* [Work required]: Below is a listing; restate from it, character for character, the lines beginning at the line holding "Definition int_size (i" and ending at the line holding "Lemma int_size_cases i", both included.
>>>
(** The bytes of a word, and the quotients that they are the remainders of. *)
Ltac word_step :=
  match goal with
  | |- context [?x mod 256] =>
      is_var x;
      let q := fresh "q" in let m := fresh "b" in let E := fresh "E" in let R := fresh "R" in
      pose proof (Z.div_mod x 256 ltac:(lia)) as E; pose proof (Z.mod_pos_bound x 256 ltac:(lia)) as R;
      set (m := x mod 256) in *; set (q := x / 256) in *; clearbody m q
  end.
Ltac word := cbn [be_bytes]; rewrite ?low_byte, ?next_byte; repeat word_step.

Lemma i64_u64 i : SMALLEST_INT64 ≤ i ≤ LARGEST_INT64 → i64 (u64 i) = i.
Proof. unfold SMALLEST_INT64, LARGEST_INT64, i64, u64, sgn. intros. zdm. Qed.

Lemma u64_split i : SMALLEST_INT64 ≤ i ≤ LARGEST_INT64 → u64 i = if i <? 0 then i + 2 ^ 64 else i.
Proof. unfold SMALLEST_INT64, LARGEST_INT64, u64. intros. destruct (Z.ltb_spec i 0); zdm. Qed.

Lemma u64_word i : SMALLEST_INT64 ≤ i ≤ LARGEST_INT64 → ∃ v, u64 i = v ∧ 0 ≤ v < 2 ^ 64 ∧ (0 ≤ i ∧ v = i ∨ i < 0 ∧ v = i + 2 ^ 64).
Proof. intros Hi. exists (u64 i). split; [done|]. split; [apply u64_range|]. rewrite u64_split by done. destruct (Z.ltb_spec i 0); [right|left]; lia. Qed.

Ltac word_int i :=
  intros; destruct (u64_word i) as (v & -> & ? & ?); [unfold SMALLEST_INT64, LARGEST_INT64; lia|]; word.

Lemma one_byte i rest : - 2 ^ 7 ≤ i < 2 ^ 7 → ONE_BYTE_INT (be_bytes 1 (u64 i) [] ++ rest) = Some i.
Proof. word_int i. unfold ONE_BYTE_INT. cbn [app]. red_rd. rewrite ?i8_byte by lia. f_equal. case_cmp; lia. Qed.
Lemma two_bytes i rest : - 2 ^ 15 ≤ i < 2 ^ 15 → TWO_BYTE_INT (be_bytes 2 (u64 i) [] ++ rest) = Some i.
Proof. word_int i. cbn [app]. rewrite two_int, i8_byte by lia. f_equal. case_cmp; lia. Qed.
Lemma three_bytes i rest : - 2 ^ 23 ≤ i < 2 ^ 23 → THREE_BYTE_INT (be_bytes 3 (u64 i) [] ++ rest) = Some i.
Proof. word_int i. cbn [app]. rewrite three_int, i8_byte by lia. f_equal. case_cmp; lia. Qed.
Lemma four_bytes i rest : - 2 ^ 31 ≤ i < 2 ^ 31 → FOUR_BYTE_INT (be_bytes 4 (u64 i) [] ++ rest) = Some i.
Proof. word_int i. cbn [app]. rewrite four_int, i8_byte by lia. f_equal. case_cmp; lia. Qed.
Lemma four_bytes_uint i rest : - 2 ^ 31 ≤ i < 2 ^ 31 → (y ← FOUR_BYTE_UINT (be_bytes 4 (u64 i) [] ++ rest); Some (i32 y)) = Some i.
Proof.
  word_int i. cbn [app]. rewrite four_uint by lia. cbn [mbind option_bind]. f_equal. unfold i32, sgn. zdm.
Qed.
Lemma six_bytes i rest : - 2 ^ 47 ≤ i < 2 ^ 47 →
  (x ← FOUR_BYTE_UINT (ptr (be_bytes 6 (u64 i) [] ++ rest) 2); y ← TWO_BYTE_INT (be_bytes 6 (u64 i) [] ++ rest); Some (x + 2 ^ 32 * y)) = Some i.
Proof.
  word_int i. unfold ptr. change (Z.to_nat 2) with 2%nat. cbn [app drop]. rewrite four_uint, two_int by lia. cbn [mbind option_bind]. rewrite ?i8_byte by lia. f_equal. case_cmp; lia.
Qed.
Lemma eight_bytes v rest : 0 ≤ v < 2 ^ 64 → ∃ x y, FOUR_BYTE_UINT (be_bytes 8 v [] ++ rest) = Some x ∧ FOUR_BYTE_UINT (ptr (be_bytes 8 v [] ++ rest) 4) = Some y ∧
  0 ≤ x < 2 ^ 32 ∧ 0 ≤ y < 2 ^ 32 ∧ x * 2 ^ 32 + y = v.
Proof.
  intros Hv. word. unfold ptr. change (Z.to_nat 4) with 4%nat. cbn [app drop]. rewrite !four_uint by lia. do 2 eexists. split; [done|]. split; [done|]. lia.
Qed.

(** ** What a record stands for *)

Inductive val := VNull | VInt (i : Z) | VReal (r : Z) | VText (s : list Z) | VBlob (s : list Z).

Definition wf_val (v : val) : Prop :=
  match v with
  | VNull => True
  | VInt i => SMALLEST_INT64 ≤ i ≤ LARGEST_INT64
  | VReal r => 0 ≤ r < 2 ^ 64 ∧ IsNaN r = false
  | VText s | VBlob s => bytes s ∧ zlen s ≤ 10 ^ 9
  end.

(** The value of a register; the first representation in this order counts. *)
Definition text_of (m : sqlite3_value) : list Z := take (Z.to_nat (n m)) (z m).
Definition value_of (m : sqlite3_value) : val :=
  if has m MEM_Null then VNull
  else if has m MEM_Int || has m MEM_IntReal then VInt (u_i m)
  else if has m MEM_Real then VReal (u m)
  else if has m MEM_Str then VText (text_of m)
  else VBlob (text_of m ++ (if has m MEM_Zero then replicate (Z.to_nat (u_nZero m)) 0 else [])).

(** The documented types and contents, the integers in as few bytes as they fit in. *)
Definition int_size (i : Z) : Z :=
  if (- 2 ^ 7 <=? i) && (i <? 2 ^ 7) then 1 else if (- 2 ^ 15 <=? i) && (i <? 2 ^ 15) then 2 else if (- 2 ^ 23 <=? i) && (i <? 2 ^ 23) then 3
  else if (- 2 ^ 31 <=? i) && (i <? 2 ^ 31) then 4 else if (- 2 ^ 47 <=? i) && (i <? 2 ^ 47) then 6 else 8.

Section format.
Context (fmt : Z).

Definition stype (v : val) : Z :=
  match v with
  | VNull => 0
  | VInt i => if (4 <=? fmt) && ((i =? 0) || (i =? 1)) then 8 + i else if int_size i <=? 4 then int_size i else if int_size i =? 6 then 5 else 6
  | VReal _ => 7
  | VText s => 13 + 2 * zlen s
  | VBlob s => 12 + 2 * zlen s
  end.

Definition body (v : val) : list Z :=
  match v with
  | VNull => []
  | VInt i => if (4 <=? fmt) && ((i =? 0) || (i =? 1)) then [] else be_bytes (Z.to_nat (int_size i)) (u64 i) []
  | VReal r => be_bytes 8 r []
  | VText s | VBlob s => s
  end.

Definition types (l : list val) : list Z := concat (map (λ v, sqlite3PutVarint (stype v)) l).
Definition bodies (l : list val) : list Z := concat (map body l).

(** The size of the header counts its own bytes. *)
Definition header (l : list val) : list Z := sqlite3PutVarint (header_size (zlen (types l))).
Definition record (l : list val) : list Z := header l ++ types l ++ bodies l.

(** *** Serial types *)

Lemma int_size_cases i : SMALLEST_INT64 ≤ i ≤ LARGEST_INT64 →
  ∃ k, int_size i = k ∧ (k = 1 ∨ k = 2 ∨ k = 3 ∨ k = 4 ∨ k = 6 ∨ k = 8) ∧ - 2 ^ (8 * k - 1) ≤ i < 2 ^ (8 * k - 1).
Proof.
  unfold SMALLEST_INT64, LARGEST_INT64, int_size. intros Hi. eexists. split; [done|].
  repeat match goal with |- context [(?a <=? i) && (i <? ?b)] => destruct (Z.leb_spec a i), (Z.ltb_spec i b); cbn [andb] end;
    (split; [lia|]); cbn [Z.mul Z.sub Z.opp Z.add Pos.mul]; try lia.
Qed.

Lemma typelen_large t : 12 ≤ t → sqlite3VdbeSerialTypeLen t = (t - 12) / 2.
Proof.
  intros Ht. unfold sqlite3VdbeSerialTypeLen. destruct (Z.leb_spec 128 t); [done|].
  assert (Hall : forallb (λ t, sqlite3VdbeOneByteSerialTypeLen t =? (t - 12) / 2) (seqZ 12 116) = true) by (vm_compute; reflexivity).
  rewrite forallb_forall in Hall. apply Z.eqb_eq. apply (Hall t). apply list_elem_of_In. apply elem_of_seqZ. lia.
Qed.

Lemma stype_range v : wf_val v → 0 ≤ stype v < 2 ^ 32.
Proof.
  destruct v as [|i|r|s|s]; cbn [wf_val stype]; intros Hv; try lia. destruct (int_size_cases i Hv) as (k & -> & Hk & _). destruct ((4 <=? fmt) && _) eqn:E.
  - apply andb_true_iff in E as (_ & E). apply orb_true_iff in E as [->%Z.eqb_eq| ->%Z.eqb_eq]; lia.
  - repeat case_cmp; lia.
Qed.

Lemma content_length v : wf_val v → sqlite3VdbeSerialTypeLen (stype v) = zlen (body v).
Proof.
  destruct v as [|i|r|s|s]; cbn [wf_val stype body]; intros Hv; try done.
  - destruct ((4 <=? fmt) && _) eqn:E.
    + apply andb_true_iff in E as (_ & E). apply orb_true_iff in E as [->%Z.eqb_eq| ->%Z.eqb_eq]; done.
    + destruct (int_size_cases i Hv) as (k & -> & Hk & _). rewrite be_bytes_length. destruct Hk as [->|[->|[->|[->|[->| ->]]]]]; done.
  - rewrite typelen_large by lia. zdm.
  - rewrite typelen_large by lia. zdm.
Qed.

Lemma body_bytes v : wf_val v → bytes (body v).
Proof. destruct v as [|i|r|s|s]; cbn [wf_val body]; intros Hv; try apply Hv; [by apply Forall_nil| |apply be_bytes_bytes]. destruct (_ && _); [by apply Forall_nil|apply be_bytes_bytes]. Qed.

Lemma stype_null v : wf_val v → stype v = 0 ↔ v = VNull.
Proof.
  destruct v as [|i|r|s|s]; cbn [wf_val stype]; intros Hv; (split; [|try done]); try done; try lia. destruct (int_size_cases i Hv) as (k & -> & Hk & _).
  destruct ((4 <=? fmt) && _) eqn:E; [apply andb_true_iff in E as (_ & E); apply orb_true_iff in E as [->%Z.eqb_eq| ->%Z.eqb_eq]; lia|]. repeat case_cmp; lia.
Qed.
<<<
>>>
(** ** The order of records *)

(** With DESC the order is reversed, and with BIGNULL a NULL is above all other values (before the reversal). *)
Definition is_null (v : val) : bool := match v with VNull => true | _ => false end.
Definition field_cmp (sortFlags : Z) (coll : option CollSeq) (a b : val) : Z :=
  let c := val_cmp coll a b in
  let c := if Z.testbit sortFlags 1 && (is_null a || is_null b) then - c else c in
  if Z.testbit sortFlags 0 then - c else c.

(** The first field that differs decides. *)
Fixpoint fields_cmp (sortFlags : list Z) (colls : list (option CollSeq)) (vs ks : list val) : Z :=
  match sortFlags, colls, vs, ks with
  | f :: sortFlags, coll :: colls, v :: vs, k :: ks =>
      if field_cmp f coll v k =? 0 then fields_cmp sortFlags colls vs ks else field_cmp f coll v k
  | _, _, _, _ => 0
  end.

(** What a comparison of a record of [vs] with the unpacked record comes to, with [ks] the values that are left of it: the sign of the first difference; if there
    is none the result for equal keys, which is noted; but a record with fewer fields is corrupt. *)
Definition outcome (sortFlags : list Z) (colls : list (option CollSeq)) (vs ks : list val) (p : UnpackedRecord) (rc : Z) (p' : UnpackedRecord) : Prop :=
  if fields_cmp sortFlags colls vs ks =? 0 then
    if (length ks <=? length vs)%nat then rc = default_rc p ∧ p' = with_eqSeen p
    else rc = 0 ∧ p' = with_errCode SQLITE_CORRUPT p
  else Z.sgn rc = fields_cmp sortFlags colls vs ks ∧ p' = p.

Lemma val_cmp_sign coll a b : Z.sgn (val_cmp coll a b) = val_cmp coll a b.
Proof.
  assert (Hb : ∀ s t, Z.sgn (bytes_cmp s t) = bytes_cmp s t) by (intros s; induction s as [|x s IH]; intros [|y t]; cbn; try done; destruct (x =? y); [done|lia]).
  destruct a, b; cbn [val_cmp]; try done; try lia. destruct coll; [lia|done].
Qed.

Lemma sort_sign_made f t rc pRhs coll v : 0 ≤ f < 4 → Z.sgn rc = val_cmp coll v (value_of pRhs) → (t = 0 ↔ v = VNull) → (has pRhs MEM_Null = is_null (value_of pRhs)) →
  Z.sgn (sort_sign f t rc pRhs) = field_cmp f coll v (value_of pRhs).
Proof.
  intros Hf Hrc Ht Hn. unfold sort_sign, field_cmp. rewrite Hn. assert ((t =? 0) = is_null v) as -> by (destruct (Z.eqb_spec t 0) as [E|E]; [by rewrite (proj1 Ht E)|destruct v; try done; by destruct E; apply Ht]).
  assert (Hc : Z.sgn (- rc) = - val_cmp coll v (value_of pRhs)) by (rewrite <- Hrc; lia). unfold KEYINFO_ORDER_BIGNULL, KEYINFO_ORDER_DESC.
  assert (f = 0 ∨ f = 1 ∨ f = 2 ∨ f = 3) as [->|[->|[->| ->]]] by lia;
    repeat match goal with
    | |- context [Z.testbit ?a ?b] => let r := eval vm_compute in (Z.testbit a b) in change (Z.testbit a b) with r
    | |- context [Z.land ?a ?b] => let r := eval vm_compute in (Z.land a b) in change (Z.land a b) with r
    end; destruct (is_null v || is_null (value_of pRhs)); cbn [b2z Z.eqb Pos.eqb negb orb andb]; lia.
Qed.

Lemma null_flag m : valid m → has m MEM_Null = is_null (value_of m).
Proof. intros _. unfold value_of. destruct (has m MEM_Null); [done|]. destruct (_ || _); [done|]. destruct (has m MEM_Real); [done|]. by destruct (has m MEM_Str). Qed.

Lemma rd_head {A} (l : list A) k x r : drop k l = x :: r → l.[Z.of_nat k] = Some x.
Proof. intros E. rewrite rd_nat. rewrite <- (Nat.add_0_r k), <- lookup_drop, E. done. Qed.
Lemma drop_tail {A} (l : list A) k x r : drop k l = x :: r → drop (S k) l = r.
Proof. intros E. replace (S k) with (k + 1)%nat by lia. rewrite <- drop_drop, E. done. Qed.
<<<
* [Written solution]:
Definition int_size (i : Z) : Z :=
  if (- 2 ^ 7 <=? i) && (i <? 2 ^ 7) then 1 else if (- 2 ^ 15 <=? i) && (i <? 2 ^ 15) then 2 else if (- 2 ^ 23 <=? i) && (i <? 2 ^ 23) then 3
  else if (- 2 ^ 31 <=? i) && (i <? 2 ^ 31) then 4 else if (- 2 ^ 47 <=? i) && (i <? 2 ^ 47) then 6 else 8.

Section format.
Context (fmt : Z).

Definition stype (v : val) : Z :=
  match v with
  | VNull => 0
  | VInt i => if (4 <=? fmt) && ((i =? 0) || (i =? 1)) then 8 + i else if int_size i <=? 4 then int_size i else if int_size i =? 6 then 5 else 6
  | VReal _ => 7
  | VText s => 13 + 2 * zlen s
  | VBlob s => 12 + 2 * zlen s
  end.

Definition body (v : val) : list Z :=
  match v with
  | VNull => []
  | VInt i => if (4 <=? fmt) && ((i =? 0) || (i =? 1)) then [] else be_bytes (Z.to_nat (int_size i)) (u64 i) []
  | VReal r => be_bytes 8 r []
  | VText s | VBlob s => s
  end.

Definition types (l : list val) : list Z := concat (map (λ v, sqlite3PutVarint (stype v)) l).
Definition bodies (l : list val) : list Z := concat (map body l).

(** The size of the header counts its own bytes. *)
Definition header (l : list val) : list Z := sqlite3PutVarint (header_size (zlen (types l))).
Definition record (l : list val) : list Z := header l ++ types l ++ bodies l.

(** *** Serial types *)

Lemma int_size_cases i : SMALLEST_INT64 ≤ i ≤ LARGEST_INT64 →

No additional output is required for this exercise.